**TASK TO CARRY OUT**
Would you copy all lines in the data that contain the word "proved"?

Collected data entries

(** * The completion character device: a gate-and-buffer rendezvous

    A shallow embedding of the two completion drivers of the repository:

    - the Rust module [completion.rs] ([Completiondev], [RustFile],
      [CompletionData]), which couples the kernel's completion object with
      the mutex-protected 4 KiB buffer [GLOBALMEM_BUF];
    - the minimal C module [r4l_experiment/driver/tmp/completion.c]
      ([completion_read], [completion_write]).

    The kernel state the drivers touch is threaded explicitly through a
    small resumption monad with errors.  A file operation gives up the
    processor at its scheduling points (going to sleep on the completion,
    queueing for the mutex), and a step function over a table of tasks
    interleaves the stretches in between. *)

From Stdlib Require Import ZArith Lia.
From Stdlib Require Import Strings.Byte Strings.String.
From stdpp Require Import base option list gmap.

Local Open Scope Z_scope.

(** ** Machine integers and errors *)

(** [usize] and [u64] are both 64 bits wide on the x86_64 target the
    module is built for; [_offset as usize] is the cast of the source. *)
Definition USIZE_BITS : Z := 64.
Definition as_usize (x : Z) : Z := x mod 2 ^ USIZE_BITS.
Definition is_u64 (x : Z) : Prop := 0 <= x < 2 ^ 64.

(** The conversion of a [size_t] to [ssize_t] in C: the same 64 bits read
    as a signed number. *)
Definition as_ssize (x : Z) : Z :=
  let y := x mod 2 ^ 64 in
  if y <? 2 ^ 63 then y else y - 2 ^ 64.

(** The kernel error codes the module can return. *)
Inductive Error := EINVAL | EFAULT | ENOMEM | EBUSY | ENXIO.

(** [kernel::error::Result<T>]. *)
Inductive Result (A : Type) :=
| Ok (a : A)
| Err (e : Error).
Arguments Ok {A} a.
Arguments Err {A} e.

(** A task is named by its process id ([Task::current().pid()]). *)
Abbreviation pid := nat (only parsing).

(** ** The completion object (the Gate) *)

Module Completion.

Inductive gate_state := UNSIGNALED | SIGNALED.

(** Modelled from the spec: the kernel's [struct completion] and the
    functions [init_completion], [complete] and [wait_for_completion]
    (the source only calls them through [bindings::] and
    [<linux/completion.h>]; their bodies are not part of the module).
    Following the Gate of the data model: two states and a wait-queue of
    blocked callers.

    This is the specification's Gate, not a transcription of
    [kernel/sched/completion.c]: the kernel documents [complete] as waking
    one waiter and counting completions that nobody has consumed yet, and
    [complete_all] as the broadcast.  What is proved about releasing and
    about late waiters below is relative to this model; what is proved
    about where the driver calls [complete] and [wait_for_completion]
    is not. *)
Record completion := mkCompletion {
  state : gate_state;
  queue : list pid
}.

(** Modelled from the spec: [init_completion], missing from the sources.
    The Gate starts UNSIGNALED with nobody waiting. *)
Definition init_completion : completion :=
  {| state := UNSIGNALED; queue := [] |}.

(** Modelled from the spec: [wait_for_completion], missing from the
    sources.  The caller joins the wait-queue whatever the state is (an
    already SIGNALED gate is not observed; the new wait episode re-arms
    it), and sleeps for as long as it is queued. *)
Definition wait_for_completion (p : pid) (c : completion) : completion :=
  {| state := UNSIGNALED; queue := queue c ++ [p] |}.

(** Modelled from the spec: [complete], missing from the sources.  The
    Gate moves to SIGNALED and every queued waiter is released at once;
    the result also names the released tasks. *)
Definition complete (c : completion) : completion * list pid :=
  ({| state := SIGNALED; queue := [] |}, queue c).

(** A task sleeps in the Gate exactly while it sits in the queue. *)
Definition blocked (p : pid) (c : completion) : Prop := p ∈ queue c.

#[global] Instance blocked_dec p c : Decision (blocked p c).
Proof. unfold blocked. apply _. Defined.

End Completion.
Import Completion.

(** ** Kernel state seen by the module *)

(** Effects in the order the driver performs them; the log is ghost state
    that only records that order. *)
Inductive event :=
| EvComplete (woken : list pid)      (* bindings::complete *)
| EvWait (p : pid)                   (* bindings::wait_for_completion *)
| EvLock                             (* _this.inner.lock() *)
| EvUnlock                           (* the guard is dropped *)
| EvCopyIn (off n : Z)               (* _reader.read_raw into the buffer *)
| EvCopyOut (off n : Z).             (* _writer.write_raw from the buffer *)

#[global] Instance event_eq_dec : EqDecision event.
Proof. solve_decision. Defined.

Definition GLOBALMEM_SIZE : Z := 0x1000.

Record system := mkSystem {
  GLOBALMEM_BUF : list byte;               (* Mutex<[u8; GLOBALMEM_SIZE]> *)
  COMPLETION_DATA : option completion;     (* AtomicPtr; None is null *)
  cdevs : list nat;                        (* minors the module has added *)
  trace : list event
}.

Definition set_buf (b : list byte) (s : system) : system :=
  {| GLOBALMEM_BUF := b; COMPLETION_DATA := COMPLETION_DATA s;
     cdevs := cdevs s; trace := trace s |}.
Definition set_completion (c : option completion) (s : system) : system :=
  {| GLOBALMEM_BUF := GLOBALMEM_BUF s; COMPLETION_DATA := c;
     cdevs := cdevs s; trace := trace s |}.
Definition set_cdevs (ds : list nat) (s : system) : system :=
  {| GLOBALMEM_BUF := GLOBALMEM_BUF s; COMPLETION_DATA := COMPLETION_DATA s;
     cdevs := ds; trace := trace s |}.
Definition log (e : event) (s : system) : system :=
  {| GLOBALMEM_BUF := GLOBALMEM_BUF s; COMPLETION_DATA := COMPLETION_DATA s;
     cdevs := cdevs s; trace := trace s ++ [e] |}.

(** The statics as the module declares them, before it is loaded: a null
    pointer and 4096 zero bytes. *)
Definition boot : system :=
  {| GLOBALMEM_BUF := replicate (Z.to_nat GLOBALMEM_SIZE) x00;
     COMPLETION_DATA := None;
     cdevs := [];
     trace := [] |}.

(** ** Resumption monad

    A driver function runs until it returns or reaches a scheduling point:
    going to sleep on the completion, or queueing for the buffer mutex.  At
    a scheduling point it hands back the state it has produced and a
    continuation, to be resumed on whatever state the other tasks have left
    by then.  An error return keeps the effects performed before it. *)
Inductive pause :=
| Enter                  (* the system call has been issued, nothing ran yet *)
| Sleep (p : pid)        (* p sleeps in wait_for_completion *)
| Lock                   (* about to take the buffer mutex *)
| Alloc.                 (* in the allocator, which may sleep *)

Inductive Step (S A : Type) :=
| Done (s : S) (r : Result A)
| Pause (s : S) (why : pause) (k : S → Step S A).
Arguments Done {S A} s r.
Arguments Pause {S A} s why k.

**WRITTEN SOLUTION**
    [complete_all] as the broadcast.  What is proved about releasing and
    about late waiters below is relative to this model; what is proved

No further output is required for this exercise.